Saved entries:
---+---

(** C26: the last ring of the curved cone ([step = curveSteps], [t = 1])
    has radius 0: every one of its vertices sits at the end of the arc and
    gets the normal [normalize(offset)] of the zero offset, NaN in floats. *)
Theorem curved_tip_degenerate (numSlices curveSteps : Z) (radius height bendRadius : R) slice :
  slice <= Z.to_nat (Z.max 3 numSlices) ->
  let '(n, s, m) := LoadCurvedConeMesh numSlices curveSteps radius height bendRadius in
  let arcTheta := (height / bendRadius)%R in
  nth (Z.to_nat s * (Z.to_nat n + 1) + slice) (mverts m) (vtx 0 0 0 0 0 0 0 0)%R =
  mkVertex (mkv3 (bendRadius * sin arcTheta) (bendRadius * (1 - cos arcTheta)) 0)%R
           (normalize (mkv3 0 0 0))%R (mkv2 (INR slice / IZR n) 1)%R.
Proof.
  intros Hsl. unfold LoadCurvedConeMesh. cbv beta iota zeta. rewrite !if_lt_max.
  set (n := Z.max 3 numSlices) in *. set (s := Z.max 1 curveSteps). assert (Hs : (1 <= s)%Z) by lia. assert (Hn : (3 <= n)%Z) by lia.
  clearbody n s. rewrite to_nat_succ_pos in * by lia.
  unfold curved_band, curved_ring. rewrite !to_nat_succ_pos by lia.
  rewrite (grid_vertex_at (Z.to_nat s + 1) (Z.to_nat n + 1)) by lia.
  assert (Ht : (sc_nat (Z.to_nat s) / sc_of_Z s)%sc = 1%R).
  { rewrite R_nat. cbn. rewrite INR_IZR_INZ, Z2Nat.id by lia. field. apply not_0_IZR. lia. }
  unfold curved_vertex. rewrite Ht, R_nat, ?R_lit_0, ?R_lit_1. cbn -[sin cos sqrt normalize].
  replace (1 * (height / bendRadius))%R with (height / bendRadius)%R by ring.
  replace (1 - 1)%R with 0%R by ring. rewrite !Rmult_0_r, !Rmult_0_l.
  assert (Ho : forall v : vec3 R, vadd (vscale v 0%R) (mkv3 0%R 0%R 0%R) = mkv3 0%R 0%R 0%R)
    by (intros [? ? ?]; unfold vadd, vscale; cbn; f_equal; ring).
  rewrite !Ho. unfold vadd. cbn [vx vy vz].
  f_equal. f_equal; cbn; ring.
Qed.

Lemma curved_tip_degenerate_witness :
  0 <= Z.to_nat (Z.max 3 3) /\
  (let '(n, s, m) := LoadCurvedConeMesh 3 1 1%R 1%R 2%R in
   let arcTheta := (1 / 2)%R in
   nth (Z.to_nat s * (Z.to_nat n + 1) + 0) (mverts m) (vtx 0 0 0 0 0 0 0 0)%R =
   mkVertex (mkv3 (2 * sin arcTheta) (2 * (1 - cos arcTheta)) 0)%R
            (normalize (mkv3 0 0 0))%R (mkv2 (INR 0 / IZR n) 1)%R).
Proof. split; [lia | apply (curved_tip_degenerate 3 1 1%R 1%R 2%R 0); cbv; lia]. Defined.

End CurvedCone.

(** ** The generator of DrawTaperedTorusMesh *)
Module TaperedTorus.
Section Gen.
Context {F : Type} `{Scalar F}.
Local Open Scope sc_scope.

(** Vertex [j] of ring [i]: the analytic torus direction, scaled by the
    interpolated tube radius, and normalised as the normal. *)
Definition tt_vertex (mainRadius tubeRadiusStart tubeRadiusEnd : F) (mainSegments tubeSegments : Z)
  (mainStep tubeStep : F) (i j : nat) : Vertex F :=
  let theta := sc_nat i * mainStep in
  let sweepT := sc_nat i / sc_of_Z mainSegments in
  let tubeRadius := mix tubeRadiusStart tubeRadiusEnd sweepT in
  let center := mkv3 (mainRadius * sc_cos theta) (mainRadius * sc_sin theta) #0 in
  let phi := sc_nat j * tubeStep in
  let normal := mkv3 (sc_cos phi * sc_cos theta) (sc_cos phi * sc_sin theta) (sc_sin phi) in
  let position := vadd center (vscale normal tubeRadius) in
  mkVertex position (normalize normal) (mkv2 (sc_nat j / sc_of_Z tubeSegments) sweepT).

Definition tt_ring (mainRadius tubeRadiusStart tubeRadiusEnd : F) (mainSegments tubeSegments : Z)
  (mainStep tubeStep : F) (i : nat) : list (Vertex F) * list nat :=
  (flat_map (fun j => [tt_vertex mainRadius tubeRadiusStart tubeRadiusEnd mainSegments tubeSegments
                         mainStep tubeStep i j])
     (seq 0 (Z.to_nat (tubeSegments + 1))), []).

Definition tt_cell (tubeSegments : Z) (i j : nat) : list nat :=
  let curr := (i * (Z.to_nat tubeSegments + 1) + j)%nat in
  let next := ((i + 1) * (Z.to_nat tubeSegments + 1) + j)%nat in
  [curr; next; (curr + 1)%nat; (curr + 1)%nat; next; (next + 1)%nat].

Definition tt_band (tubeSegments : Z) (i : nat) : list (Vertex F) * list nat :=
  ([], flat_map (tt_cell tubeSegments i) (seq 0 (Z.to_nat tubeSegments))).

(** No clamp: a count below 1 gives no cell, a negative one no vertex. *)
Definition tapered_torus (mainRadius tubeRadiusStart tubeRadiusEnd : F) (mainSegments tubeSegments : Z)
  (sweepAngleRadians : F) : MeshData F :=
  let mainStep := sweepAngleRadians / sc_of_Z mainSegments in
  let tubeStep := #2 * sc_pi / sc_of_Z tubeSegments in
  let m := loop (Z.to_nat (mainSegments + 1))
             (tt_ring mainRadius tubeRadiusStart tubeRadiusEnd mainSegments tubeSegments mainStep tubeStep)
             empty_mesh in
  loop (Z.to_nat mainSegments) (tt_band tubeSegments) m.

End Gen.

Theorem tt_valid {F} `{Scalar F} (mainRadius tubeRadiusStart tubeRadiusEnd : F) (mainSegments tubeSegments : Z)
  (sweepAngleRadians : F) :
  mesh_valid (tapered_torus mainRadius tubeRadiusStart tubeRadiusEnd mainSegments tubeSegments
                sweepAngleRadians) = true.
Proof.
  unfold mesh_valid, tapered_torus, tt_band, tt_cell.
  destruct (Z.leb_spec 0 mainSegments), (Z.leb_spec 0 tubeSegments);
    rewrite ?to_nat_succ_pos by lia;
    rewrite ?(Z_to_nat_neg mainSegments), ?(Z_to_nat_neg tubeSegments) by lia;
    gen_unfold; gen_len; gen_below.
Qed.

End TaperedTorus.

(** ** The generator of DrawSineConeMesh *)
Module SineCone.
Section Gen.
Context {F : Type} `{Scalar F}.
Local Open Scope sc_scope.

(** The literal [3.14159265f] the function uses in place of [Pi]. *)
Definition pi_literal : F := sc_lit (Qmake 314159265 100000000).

---+---

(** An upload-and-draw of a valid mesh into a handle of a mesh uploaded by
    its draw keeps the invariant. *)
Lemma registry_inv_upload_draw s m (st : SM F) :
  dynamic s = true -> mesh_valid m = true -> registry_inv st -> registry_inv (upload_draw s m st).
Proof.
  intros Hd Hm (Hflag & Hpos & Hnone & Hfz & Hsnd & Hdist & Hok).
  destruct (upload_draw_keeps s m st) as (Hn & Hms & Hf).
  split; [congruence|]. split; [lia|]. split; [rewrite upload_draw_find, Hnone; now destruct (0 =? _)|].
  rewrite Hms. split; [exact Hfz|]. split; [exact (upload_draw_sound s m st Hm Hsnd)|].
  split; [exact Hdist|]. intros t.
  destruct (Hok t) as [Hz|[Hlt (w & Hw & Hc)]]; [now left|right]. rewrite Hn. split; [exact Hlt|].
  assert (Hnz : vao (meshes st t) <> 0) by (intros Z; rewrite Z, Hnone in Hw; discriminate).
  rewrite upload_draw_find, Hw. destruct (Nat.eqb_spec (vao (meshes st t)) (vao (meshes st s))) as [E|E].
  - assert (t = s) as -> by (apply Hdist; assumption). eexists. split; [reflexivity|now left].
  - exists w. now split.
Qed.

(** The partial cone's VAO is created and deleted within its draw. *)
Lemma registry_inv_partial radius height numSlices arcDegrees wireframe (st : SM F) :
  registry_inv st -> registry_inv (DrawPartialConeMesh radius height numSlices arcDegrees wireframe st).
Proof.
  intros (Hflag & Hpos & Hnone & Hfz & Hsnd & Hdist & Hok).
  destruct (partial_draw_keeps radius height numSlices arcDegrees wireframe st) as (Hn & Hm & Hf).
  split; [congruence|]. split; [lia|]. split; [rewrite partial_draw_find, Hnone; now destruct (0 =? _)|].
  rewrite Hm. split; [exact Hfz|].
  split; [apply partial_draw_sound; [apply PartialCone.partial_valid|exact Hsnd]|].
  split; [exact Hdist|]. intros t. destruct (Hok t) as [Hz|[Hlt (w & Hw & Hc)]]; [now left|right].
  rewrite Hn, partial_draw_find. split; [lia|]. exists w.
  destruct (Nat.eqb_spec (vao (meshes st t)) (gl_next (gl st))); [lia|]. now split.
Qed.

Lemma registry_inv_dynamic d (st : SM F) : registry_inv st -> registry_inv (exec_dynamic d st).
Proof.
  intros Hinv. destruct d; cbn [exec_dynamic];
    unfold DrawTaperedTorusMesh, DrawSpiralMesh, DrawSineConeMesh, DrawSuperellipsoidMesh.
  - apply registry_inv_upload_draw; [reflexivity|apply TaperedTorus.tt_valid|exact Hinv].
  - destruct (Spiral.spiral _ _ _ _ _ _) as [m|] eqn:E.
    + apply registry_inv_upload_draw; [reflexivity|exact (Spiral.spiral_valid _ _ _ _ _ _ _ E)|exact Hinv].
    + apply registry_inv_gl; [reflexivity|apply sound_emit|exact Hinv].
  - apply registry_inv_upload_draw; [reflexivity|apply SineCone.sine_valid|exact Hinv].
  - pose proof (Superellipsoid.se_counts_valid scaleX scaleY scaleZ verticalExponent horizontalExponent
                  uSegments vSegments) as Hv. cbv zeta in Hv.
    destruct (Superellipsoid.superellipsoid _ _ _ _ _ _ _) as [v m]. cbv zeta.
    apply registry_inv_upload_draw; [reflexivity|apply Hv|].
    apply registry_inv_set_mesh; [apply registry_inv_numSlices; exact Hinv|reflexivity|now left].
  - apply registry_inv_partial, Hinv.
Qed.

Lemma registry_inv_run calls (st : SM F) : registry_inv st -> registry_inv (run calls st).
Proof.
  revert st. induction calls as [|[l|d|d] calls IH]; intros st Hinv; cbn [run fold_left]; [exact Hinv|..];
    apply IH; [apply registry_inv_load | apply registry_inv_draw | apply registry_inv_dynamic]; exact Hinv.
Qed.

---+---

• [What this task involves]: Copy the records above exactly, beginning at the line that contains "(** C26: the" and stopping after the line that contains "let '(n, s, m) := LoadCurvedConeMesh numSlices".

• [Expected answer]:
(** C26: the last ring of the curved cone ([step = curveSteps], [t = 1])
    has radius 0: every one of its vertices sits at the end of the arc and
    gets the normal [normalize(offset)] of the zero offset, NaN in floats. *)
Theorem curved_tip_degenerate (numSlices curveSteps : Z) (radius height bendRadius : R) slice :
  slice <= Z.to_nat (Z.max 3 numSlices) ->
  let '(n, s, m) := LoadCurvedConeMesh numSlices curveSteps radius height bendRadius in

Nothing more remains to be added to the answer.